==== Raw data ====

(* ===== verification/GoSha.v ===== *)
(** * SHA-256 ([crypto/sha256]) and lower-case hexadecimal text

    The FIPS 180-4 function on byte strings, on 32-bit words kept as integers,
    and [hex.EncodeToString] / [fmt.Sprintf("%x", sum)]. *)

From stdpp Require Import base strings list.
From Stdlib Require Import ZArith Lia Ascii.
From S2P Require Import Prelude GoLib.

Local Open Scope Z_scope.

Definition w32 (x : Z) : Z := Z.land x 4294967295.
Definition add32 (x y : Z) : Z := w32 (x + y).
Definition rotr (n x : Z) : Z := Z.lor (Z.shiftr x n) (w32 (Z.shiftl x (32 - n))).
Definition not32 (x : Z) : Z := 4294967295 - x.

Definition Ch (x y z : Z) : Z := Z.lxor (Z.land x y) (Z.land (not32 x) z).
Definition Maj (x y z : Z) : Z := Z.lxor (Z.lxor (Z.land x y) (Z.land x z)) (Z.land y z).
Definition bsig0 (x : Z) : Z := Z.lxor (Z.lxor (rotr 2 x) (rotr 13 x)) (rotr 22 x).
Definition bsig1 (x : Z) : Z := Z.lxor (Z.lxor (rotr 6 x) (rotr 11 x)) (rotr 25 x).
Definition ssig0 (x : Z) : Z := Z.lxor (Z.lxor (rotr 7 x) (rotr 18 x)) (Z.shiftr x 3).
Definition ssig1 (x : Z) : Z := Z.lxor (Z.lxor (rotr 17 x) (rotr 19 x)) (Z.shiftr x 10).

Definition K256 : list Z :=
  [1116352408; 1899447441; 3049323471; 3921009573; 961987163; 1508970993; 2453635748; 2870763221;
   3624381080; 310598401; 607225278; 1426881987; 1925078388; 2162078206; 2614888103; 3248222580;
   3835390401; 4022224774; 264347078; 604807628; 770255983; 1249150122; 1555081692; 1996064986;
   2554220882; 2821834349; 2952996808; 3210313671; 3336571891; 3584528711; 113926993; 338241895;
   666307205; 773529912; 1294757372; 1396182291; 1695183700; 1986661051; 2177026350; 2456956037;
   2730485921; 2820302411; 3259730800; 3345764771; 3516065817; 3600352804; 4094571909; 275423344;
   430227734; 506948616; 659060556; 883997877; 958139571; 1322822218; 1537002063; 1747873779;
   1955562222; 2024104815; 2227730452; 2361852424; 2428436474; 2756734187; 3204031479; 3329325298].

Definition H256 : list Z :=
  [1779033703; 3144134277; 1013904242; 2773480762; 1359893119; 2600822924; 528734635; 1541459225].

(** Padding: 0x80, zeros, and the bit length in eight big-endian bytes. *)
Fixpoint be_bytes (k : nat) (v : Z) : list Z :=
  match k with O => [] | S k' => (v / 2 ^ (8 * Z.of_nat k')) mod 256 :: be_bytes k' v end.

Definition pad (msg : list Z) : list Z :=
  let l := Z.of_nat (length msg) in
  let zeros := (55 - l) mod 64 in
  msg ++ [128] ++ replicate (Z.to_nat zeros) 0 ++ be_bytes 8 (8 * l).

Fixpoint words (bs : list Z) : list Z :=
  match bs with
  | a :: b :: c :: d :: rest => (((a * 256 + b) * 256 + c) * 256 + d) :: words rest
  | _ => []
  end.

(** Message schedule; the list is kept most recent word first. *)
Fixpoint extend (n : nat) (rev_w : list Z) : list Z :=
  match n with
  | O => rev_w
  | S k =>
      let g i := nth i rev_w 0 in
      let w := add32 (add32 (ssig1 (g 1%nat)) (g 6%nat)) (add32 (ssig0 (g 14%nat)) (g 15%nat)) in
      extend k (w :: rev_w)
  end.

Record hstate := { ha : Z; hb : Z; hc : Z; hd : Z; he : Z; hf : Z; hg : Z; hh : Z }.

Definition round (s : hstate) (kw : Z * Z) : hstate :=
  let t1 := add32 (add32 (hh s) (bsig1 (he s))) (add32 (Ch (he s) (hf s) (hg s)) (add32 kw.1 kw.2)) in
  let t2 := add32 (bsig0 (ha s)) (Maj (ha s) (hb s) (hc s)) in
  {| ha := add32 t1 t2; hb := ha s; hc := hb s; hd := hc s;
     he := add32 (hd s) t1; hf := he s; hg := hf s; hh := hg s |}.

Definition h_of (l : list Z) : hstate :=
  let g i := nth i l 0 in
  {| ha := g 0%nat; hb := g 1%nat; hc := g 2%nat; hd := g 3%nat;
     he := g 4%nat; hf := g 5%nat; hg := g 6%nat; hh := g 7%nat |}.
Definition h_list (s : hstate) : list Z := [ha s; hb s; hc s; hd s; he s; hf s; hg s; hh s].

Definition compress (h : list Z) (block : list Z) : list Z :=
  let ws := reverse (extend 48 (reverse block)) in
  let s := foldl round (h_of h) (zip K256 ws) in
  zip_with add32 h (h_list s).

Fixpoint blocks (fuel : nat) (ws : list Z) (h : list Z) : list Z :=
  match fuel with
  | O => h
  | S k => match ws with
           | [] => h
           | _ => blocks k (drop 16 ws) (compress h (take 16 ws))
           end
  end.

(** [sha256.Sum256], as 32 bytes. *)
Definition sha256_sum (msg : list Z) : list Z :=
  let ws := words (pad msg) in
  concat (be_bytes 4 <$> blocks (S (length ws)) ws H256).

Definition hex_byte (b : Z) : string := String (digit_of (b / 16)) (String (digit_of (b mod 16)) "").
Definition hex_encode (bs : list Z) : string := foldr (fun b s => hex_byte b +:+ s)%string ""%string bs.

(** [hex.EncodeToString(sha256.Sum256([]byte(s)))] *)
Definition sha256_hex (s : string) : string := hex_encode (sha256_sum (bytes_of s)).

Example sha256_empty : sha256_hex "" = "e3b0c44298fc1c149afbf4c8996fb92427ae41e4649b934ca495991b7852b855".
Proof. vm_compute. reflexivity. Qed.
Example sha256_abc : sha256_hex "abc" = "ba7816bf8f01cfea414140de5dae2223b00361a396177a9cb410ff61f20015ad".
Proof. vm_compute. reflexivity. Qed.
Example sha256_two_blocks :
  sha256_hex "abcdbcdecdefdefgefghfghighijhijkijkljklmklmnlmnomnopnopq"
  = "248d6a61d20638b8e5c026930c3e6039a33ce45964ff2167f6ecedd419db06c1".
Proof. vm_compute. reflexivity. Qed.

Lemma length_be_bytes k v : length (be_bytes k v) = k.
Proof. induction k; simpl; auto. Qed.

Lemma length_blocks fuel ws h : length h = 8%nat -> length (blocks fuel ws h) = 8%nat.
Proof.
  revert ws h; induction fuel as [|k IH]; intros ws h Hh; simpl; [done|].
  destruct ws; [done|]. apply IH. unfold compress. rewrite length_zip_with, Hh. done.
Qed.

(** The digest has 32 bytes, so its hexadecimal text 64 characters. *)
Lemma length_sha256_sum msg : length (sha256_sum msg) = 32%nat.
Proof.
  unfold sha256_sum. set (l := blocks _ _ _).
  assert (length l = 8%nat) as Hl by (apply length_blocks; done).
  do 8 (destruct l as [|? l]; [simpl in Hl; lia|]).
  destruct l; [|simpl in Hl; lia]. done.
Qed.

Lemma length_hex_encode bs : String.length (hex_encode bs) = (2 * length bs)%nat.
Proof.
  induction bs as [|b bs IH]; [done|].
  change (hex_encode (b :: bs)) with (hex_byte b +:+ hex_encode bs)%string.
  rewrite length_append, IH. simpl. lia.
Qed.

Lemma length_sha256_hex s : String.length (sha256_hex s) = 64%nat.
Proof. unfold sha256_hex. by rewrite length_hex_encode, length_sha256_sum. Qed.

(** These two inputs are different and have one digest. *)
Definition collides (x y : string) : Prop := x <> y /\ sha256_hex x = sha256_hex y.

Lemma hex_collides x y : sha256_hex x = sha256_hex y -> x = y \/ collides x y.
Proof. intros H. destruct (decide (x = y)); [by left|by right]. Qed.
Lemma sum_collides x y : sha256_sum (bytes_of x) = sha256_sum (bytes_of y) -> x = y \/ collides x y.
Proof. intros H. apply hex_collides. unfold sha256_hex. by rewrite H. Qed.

====
==== Raw data ====

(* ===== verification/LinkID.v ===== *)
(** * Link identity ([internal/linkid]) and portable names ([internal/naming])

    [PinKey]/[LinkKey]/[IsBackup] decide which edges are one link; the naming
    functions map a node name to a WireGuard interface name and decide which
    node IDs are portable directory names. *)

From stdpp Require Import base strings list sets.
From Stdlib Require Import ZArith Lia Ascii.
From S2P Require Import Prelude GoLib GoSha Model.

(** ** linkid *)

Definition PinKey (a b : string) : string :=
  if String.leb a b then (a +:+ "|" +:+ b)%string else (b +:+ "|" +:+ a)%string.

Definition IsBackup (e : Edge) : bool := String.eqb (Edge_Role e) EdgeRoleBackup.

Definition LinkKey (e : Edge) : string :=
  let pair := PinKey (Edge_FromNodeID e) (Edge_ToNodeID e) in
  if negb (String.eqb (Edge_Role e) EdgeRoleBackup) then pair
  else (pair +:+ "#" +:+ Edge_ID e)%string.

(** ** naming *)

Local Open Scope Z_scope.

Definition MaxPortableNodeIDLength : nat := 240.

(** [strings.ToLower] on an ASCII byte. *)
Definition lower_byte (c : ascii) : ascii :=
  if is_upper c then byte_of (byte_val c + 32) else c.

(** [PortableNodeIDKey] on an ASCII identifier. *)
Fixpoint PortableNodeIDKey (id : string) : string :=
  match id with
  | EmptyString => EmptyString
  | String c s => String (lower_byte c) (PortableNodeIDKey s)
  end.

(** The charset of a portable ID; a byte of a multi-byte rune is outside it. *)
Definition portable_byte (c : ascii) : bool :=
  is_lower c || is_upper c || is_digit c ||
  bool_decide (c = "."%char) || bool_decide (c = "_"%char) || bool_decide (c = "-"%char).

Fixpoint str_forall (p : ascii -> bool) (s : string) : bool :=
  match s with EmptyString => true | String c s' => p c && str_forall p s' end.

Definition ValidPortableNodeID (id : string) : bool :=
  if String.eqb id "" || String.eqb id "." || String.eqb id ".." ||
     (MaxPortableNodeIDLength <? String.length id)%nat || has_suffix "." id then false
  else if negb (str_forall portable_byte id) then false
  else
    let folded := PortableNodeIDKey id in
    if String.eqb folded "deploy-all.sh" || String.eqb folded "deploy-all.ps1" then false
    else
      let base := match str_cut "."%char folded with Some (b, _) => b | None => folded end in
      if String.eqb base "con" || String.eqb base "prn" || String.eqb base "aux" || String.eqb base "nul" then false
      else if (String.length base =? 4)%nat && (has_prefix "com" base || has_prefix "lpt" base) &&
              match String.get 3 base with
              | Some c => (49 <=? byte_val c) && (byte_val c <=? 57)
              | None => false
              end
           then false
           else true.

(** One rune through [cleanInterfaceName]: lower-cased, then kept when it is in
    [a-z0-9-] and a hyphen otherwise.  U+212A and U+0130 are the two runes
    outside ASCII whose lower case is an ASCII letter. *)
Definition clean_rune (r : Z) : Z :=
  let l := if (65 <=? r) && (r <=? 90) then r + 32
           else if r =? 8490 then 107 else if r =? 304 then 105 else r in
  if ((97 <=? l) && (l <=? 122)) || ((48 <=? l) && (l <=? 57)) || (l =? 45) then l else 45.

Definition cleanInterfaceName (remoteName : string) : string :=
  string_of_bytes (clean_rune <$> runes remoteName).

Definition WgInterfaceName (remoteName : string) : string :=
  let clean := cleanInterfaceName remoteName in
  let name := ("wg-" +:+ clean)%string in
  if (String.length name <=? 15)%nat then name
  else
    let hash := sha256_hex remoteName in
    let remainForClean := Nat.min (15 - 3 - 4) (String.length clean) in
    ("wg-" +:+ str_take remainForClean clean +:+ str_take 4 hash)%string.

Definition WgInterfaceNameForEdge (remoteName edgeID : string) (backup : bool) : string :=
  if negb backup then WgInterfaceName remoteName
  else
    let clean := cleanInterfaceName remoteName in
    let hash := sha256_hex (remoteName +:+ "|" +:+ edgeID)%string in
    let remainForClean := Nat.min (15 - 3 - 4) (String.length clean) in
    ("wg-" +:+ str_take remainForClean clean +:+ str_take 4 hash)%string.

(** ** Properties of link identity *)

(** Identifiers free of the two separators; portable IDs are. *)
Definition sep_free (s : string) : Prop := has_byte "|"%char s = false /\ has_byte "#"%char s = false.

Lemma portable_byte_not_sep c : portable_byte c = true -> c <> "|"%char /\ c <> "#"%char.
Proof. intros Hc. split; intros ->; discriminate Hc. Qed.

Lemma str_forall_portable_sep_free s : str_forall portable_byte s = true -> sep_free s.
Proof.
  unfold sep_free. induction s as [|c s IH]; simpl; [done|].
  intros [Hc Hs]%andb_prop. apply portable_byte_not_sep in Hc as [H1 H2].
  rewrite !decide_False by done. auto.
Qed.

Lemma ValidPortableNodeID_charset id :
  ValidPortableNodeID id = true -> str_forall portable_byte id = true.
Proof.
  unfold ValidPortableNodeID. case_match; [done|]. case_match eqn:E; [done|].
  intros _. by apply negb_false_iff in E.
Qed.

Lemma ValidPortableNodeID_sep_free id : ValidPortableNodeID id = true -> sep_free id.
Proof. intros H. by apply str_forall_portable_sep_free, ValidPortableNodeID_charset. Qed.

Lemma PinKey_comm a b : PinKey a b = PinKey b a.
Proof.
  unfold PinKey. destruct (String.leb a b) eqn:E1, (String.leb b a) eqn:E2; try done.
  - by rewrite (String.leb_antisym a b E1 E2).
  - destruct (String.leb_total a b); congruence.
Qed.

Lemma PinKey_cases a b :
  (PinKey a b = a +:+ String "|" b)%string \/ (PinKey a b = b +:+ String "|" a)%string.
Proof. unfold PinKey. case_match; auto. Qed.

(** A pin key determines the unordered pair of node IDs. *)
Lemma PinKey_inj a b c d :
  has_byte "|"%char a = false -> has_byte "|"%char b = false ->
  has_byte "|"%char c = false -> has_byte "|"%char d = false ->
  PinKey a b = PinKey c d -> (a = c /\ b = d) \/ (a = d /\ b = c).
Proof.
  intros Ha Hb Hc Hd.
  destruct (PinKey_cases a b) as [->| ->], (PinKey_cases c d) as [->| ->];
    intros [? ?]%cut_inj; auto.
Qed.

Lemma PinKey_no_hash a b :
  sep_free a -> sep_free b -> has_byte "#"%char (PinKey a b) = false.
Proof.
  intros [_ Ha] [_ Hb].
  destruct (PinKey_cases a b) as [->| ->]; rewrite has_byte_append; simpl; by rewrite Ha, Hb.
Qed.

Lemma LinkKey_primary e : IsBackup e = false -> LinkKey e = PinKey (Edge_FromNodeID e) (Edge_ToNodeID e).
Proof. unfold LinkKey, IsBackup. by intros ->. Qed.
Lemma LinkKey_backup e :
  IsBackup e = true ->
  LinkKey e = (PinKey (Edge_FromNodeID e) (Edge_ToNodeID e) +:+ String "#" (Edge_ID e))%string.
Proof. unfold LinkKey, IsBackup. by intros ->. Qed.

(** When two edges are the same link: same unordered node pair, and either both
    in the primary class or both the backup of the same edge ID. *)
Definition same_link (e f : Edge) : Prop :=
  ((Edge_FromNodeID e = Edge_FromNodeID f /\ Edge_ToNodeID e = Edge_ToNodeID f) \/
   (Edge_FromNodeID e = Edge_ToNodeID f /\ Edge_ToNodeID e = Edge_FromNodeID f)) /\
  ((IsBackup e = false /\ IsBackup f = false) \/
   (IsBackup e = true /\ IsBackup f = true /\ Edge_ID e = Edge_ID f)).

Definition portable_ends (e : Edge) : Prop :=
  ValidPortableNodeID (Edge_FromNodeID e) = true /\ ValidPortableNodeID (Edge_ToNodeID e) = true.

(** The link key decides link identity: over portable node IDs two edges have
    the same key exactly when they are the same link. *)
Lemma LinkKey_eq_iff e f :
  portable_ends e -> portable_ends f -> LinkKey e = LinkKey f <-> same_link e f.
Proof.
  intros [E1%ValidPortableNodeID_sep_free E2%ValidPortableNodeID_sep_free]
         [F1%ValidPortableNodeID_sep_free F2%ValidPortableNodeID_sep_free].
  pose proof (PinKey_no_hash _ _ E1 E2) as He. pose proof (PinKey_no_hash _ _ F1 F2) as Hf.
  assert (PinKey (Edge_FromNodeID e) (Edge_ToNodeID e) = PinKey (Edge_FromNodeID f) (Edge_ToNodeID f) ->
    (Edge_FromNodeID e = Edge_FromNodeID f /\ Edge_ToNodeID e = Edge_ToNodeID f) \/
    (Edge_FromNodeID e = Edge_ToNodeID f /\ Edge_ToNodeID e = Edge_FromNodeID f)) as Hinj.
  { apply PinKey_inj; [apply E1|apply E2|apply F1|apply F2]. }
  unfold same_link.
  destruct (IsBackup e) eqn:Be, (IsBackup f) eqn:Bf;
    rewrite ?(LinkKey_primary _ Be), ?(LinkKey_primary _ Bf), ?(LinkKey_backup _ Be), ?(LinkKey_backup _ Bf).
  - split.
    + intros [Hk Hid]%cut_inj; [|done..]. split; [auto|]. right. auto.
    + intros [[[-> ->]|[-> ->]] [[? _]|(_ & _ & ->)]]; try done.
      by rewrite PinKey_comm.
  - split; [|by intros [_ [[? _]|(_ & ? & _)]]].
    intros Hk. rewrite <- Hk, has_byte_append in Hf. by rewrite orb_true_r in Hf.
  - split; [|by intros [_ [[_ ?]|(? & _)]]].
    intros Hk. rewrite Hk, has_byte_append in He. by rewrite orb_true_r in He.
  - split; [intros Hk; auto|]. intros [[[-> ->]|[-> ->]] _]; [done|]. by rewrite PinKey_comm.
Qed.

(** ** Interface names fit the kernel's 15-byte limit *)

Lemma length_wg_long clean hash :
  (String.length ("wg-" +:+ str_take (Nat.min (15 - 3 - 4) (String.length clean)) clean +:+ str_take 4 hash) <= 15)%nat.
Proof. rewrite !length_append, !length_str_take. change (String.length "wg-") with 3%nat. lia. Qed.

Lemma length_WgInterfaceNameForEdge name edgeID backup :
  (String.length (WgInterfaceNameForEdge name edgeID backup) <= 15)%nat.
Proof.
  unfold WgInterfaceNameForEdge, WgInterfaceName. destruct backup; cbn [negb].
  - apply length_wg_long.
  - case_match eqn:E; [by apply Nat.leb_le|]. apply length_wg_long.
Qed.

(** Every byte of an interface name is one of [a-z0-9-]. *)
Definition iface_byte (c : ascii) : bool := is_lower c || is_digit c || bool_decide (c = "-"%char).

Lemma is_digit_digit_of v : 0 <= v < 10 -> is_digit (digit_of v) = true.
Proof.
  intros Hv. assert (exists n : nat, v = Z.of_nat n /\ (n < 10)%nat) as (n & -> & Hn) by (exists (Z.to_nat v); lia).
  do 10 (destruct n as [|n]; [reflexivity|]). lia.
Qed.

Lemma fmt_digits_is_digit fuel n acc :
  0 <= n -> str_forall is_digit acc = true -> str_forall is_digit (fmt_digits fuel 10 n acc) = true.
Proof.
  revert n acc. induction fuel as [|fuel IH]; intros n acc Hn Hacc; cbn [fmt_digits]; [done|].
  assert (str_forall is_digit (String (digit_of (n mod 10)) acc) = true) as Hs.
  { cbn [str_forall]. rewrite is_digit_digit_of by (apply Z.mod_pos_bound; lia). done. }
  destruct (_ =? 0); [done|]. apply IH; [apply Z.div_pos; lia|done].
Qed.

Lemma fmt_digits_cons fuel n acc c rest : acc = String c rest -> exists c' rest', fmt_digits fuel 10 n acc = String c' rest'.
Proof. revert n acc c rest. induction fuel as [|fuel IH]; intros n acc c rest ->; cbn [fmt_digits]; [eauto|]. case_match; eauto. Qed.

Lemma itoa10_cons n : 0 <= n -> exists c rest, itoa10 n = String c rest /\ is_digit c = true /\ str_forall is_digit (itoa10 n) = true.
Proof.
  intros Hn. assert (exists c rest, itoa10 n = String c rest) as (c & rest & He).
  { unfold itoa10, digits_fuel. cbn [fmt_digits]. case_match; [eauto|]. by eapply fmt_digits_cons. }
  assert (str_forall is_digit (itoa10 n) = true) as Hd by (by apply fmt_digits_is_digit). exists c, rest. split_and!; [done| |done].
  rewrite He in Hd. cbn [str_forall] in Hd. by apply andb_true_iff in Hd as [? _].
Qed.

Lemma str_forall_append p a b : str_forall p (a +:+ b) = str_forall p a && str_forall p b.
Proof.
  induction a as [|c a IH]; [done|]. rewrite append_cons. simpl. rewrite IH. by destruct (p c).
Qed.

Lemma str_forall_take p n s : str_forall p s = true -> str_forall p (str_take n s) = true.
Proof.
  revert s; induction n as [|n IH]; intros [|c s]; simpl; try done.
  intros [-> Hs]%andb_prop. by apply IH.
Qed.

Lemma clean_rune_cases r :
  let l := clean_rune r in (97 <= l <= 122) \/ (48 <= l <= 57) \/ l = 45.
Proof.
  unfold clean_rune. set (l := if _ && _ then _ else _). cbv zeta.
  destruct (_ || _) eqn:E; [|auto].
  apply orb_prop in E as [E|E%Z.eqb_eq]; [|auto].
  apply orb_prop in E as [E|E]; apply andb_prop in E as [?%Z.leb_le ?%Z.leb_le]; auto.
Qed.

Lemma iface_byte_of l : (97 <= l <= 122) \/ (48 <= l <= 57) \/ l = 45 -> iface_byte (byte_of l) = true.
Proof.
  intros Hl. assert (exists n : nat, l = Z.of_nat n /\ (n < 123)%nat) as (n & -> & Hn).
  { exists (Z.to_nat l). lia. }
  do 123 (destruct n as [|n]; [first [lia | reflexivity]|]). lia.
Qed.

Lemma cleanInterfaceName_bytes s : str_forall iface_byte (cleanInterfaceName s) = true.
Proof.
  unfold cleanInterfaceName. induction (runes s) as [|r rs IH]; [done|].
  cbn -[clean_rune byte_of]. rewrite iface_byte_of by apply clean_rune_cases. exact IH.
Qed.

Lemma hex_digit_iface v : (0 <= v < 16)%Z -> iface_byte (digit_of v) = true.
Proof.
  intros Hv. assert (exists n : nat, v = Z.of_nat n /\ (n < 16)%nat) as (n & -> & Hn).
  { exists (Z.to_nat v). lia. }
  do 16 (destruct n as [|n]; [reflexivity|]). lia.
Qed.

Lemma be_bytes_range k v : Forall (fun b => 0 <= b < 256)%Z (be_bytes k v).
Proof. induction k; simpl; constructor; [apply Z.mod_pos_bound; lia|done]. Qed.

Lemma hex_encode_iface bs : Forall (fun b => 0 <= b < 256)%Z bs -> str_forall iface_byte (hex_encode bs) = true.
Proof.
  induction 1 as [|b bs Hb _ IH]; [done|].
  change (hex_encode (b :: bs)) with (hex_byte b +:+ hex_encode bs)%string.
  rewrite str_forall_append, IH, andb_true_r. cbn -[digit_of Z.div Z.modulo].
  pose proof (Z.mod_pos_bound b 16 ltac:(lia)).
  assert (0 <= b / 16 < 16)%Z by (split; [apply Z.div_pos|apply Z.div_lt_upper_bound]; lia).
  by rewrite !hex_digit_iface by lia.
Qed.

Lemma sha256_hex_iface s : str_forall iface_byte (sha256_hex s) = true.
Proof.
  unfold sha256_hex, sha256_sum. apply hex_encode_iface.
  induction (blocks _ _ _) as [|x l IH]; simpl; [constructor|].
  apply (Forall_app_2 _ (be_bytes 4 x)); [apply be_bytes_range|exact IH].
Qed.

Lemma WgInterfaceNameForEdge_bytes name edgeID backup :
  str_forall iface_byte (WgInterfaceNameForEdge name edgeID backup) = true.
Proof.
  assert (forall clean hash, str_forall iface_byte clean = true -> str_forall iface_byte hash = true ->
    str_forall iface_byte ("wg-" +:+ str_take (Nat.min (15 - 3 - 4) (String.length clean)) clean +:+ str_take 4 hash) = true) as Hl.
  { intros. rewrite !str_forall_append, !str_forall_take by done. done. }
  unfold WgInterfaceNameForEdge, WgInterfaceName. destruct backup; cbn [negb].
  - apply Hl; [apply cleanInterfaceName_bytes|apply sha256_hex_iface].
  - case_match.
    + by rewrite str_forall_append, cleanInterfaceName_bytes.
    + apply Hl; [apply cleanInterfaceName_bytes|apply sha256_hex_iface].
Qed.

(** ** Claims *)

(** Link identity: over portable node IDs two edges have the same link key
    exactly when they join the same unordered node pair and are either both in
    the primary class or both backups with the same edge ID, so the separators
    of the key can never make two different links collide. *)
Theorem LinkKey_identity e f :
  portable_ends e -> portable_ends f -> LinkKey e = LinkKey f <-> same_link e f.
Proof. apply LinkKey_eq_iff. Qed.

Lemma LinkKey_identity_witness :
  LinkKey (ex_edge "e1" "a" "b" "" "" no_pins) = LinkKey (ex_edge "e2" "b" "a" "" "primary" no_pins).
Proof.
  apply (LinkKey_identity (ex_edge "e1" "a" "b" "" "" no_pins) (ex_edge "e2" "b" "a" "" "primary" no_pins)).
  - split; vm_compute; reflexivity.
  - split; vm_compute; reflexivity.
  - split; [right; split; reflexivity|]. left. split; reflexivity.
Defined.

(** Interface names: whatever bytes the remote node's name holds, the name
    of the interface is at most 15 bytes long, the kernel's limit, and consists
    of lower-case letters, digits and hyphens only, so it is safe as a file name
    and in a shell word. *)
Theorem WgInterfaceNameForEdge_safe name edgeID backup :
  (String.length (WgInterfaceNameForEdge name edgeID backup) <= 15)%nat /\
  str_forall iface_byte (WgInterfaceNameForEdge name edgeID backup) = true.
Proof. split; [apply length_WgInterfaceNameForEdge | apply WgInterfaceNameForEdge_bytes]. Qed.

====

▸ Aim of the task:
Would you print, exactly as written, every line above from the one holding "Lemma is_digit_digit_of v" through the one holding "Lemma fmt_digits_is_digit fuel", with both included and no other lines?

▸ Written solution:
Lemma is_digit_digit_of v : 0 <= v < 10 -> is_digit (digit_of v) = true.
Proof.
  intros Hv. assert (exists n : nat, v = Z.of_nat n /\ (n < 10)%nat) as (n & -> & Hn) by (exists (Z.to_nat v); lia).
  do 10 (destruct n as [|n]; [reflexivity|]). lia.
Qed.

Lemma fmt_digits_is_digit fuel n acc :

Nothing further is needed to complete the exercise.